*Materials provided*
[Start of section]

(** * pastebin2: the encryption envelope and the paste store, verified

    A shallow embedding of [src/utils/crypto.ts] and [src/services/api.ts].

    The program is glue over the browser platform, so the development has
    these layers:

    - [JS]: the pure platform operations the source calls (string
      slicing, [parseInt], the regular expression [/.{1,2}/g], the typed
      array conversion, [TextEncoder]/[TextDecoder], [Date]), written out
      from ECMAScript and the WHATWG Encoding standard;
    - [Crypto] and [Api]: the source functions, one definition per
      function, over what the platform supplies and ECMAScript leaves
      open: the cryptographic provider (AES-GCM, PBKDF2, the random
      source), the clock, the time zone and the text of a date, which
      are section variables;
    - [TestProvider]: a deterministic provider, and [Notions]: the
      predicates the statements are written with;
    - the properties of the hex codec, of the envelope and of the store,
      with the provider's contracts as hypotheses;
    - [UseCrypto], [UseFetchPaste], [CreatePaste] and [ViewPaste]: the
      hooks and the handlers of the two pages, over explicit states,
      with what React does between them (an effect runs again when a
      dependency changed) written out; [JSText]: what they need of
      the platform besides; and the properties of the hooks and the
      pages, down to the store and the cipher. *)

From Stdlib Require Import List NArith ZArith Lia Bool Ascii String.
From Stdlib.Strings Require Import Byte.
From stdpp Require Import gmap finite.
Import ListNotations.

(** ** The platform: strings, numbers, typed arrays *)

Module JS.

(** A JavaScript string is a sequence of UTF-16 code units. *)
Abbreviation js_string := (list N).

(** A string literal of the source (ASCII only). *)
Definition lit (s : string) : js_string :=
  List.map N_of_ascii (list_ascii_of_string s).

(** A [Uint8Array]. *)
Abbreviation bytes := (list byte).

(** A JavaScript number, as far as this program computes with them:
    an integer, or [None] for NaN. *)
Abbreviation number := (option Z).

(** What the program can throw. [Error msg] is [new Error(msg)]. *)
Inductive exn : Type :=
| DataError
| OperationError
| RangeError
| Error (msg : string).

(** The outcome of a call that may throw; for an [async] function, the
    value of the promise or what it was rejected with. *)
Inductive result (A : Type) : Type :=
| Ok (a : A)
| Throw (e : exn).
Arguments Ok {A} a.
Arguments Throw {A} e.

Definition byte_of_N (n : N) : byte :=
  match Byte.of_N (n mod 256) with
  | Some b => b
  | None => x00
  end.

(** ToUint8: the conversion applied to each element by
    [new Uint8Array(array)]: NaN becomes 0, an integer is taken
    modulo 256. *)
Definition ToUint8 (v : number) : byte :=
  match v with
  | None => x00
  | Some z => byte_of_N (Z.to_N (z mod 256))
  end.

(** ECMAScript LineTerminator and WhiteSpace code units. *)
Definition is_line_terminator (c : N) : bool :=
  ((c =? 0x0A) || (c =? 0x0D) || (c =? 0x2028) || (c =? 0x2029))%N.

Definition is_white_space (c : N) : bool :=
  ((c =? 0x09) || (c =? 0x0B) || (c =? 0x0C) || (c =? 0x20) || (c =? 0xA0)
   || (c =? 0x1680) || ((0x2000 <=? c) && (c <=? 0x200A))
   || (c =? 0x202F) || (c =? 0x205F) || (c =? 0x3000) || (c =? 0xFEFF))%N.

(** [String.prototype.substring(start, end)] on in-range or out-of-range
    indices: both are clamped to the length and swapped when reversed. *)
Definition substring (s : js_string) (start : nat) (end_ : option nat) : js_string :=
  let len := length s in
  let fs := Nat.min start len in
  let fe := match end_ with Some e => Nat.min e len | None => len end in
  let from := Nat.min fs fe in
  let to := Nat.max fs fe in
  firstn (to - from) (skipn from s).
(** * gitlint.git: which files and lines a change touches

    A shallow embedding of [gitlint/git.py].  The functions of the
    module ask [git] for text and parse it; here the external process is a
    function from the invocation to its outcome, every invocation is
    logged, and a Python exception is a value of the result type.

    Conventions.
    - A Python [bytes] value is a [string] (a list of 8-bit characters).
      A Python [str] is represented by its UTF-8 encoding, so
      [decode('utf-8')] checks well-formedness and [encode('utf-8')] is the
      identity; the characters the code inspects (quote, slash, newline,
      space, tab) are ASCII and occupy one byte in that encoding.
    - [None] is [None] of an option type.
    - The platform is POSIX: [os.linesep] is the line feed and [os.path]
      is [posixpath]. *)

From Stdlib Require Import ZArith String Ascii List Sorted Lia.
From stdpp Require Import gmap strings list.

Open Scope string_scope.
Open Scope list_scope.

Abbreviation bytes := string (only parsing).
Abbreviation str := string (only parsing).

(** ** Python built-ins used by the module *)

Module Py.

(** [s.startswith(p)] *)
Definition startswith (p s : string) : bool := String.prefix p s.

(** [s.endswith(p)] *)
Fixpoint endswith (p s : string) : bool :=
  String.eqb s p ||
  match s with
  | EmptyString => false
  | String _ s' => endswith p s'
  end.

[End of section]

*Activity*
Since only part of the listing is wanted, copy exactly the lines from the one holding "(** A string" to the one holding "Definition ToUint8 (v", both included.

*Result of the exercise*
(** A string literal of the source (ASCII only). *)
Definition lit (s : string) : js_string :=
  List.map N_of_ascii (list_ascii_of_string s).

(** A [Uint8Array]. *)
Abbreviation bytes := (list byte).

(** A JavaScript number, as far as this program computes with them:
    an integer, or [None] for NaN. *)
Abbreviation number := (option Z).

(** What the program can throw. [Error msg] is [new Error(msg)]. *)
Inductive exn : Type :=
| DataError
| OperationError
| RangeError
| Error (msg : string).

(** The outcome of a call that may throw; for an [async] function, the
    value of the promise or what it was rejected with. *)
Inductive result (A : Type) : Type :=
| Ok (a : A)
| Throw (e : exn).
Arguments Ok {A} a.
Arguments Throw {A} e.

Definition byte_of_N (n : N) : byte :=
  match Byte.of_N (n mod 256) with
  | Some b => b
  | None => x00
  end.

(** ToUint8: the conversion applied to each element by
    [new Uint8Array(array)]: NaN becomes 0, an integer is taken
    modulo 256. *)
Definition ToUint8 (v : number) : byte :=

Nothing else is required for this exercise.